Exercise aim :: Report each line of the records where "eauto" occurs.

── Information supplied

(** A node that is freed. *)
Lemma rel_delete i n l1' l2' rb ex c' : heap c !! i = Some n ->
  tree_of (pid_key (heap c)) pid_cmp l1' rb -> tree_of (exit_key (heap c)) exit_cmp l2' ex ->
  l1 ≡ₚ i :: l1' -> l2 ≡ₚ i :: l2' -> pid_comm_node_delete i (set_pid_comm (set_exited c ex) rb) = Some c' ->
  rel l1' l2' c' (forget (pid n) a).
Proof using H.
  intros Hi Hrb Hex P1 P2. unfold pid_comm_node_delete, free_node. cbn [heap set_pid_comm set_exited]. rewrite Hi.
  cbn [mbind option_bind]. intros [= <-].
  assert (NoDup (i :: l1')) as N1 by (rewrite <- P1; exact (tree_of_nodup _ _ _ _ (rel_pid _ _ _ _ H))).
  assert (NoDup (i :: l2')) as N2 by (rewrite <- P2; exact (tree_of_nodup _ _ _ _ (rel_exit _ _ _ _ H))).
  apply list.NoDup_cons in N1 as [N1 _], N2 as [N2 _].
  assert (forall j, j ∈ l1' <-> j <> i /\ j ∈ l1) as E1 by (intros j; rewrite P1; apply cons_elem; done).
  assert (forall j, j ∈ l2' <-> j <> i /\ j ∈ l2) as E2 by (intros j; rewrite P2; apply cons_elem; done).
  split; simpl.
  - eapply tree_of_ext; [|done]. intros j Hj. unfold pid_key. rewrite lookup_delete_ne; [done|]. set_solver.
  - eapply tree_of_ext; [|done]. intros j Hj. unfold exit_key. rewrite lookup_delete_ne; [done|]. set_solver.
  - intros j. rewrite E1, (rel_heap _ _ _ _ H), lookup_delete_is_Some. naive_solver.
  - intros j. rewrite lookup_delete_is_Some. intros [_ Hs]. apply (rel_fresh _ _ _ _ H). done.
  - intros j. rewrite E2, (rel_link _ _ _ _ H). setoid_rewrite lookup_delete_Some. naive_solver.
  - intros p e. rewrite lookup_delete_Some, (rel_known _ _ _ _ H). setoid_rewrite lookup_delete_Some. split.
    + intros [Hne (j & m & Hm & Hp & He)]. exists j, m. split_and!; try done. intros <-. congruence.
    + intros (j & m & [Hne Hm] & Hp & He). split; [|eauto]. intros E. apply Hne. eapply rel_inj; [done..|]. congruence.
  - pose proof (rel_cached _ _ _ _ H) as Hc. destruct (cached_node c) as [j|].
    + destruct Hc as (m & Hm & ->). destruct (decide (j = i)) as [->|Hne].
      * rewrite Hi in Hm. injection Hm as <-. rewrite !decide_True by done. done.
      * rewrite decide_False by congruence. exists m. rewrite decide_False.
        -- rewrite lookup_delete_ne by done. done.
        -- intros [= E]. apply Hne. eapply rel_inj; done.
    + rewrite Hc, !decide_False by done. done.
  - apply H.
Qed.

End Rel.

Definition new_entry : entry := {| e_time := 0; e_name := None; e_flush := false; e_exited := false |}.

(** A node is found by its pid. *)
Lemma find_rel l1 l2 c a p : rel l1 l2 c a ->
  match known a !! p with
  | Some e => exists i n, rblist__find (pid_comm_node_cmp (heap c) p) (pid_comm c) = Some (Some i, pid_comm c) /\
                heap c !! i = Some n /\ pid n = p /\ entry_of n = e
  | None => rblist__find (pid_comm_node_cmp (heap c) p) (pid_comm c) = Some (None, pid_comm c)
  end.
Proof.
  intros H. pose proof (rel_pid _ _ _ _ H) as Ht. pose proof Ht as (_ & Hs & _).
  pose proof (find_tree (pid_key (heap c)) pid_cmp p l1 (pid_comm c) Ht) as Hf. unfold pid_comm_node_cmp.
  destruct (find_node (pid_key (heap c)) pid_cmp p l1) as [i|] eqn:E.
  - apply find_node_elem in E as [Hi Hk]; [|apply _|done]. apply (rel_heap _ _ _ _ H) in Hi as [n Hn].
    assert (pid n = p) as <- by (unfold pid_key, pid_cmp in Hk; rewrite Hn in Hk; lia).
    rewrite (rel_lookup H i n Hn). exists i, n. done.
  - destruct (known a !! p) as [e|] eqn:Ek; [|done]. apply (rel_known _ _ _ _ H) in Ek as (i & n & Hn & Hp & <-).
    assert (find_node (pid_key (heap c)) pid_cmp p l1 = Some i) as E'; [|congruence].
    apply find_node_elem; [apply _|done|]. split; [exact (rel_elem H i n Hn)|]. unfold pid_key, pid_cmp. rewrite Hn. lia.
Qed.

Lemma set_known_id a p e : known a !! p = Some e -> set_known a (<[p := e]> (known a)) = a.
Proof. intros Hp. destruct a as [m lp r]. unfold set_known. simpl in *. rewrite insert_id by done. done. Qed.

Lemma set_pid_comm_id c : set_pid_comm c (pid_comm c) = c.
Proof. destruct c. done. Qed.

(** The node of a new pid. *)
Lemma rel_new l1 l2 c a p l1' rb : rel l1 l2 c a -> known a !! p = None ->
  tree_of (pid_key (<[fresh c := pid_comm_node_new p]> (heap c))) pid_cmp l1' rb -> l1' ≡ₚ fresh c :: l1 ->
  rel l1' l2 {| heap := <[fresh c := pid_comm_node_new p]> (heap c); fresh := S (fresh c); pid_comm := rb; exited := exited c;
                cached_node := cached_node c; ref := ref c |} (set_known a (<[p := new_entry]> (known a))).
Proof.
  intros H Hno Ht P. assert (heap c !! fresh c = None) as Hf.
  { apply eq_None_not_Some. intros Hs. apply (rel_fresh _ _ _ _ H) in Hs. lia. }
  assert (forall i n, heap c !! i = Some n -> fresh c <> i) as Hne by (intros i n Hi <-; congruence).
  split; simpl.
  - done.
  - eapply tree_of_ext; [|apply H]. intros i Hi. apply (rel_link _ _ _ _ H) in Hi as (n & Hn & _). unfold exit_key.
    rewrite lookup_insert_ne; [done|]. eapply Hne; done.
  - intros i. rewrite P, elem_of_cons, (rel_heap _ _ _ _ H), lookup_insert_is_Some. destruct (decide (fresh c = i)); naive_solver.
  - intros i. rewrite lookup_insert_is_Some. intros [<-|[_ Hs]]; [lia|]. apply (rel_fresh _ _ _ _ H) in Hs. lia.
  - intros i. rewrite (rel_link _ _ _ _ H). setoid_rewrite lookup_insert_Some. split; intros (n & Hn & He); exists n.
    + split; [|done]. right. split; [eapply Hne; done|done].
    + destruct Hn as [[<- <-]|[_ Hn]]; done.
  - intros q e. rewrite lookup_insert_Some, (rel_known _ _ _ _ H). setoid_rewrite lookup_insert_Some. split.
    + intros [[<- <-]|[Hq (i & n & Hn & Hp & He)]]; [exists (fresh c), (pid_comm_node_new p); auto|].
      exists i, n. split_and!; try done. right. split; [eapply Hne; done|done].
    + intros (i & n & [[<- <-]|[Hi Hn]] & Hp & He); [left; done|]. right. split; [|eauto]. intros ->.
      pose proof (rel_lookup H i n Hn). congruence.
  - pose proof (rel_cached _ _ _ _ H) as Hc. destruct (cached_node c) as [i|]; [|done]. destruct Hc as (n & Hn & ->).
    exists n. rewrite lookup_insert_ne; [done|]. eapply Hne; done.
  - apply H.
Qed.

────
── Information supplied

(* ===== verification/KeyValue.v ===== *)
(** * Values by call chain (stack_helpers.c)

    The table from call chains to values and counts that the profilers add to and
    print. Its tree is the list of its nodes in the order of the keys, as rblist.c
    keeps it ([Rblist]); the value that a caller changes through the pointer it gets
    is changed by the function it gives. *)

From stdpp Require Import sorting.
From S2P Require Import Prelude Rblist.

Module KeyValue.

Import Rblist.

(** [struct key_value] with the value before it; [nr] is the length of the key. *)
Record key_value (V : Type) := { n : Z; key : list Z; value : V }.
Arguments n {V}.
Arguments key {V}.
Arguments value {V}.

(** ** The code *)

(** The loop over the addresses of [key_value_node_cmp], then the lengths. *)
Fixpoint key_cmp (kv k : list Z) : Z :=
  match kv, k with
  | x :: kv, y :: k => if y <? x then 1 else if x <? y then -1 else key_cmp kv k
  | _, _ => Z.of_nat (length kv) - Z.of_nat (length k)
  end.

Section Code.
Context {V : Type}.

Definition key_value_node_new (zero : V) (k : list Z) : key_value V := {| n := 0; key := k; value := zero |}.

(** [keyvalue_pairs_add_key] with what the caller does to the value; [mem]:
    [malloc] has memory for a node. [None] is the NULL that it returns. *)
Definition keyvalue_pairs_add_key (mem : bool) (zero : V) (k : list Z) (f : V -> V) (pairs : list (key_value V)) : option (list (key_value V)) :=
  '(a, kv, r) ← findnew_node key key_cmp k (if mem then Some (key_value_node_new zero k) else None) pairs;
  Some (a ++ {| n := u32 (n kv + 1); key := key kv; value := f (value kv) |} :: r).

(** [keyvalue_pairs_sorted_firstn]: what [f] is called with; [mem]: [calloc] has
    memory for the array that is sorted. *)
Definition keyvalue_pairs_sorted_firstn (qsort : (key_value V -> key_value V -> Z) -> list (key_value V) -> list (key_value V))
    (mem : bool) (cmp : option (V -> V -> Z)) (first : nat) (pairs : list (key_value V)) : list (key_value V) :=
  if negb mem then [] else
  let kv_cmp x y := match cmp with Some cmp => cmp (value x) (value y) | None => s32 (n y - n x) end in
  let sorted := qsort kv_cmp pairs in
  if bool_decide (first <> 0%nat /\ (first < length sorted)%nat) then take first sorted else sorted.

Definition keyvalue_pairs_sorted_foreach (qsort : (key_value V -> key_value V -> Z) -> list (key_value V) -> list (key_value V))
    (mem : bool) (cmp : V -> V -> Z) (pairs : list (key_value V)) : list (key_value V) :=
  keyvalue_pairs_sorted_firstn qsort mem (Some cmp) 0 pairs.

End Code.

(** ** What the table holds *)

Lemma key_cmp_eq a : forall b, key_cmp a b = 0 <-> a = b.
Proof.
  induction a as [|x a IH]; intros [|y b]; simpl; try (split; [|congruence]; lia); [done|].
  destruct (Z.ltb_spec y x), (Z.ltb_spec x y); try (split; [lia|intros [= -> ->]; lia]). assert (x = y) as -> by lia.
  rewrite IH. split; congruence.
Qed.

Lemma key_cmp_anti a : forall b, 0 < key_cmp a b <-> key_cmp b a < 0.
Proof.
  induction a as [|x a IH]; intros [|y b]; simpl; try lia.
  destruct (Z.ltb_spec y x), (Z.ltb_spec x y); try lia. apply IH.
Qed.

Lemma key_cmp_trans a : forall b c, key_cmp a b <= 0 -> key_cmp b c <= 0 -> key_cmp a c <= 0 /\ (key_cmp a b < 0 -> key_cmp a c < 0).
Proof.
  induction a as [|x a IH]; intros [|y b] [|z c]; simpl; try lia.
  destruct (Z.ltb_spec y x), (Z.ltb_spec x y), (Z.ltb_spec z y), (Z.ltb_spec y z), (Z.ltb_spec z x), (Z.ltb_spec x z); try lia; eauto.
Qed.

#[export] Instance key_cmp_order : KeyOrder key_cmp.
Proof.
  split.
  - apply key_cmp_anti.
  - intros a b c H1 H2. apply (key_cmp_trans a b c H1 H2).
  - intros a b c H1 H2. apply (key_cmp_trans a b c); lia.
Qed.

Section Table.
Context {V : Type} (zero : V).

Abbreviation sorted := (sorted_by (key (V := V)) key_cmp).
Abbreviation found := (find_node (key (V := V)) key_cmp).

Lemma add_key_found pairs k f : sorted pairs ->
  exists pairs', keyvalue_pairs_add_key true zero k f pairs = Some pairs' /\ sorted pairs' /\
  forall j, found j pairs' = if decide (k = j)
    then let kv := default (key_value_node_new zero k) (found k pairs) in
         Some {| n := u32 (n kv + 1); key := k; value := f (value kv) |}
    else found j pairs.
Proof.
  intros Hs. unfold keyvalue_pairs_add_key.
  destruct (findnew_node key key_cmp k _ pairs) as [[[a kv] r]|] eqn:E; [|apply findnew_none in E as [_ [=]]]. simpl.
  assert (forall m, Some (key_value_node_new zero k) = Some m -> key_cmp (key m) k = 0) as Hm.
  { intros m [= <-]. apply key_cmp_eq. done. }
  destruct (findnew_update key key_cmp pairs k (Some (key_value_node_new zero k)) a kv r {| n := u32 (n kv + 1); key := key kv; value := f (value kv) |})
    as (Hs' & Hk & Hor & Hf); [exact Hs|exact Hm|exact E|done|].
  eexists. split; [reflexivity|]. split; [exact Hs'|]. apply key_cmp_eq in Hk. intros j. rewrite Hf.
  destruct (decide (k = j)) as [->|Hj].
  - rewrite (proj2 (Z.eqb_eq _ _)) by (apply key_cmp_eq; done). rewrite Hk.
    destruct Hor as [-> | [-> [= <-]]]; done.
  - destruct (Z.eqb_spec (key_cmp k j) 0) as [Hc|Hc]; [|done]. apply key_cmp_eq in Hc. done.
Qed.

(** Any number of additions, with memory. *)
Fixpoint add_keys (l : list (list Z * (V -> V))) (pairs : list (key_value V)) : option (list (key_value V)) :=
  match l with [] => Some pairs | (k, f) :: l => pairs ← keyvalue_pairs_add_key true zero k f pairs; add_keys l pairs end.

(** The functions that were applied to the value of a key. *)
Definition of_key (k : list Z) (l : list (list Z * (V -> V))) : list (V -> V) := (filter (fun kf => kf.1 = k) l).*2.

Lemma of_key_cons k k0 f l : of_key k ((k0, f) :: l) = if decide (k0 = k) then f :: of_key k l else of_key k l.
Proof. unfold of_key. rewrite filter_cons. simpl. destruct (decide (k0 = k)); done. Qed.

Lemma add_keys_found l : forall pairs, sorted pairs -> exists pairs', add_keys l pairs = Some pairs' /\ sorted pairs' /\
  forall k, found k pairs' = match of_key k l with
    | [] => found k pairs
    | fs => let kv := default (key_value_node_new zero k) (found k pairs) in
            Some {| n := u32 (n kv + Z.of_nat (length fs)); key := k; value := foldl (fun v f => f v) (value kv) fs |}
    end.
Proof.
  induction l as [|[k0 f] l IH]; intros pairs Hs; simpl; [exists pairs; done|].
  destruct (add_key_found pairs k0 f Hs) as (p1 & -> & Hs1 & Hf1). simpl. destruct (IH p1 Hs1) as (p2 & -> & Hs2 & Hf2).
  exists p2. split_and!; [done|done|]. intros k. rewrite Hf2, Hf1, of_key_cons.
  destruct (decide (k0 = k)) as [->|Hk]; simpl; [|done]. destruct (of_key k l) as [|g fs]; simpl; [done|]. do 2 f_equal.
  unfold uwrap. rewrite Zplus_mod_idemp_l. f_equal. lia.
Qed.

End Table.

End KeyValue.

────

Result for this task ::
    + intros (j & m & [Hne Hm] & Hp & He). split; [|eauto]. intros E. apply Hne. eapply rel_inj; [done..|]. congruence.
    + intros (i & n & [[<- <-]|[Hi Hn]] & Hp & He); [left; done|]. right. split; [|eauto]. intros ->.
  destruct (Z.ltb_spec y x), (Z.ltb_spec x y), (Z.ltb_spec z y), (Z.ltb_spec y z), (Z.ltb_spec z x), (Z.ltb_spec x z); try lia; eauto.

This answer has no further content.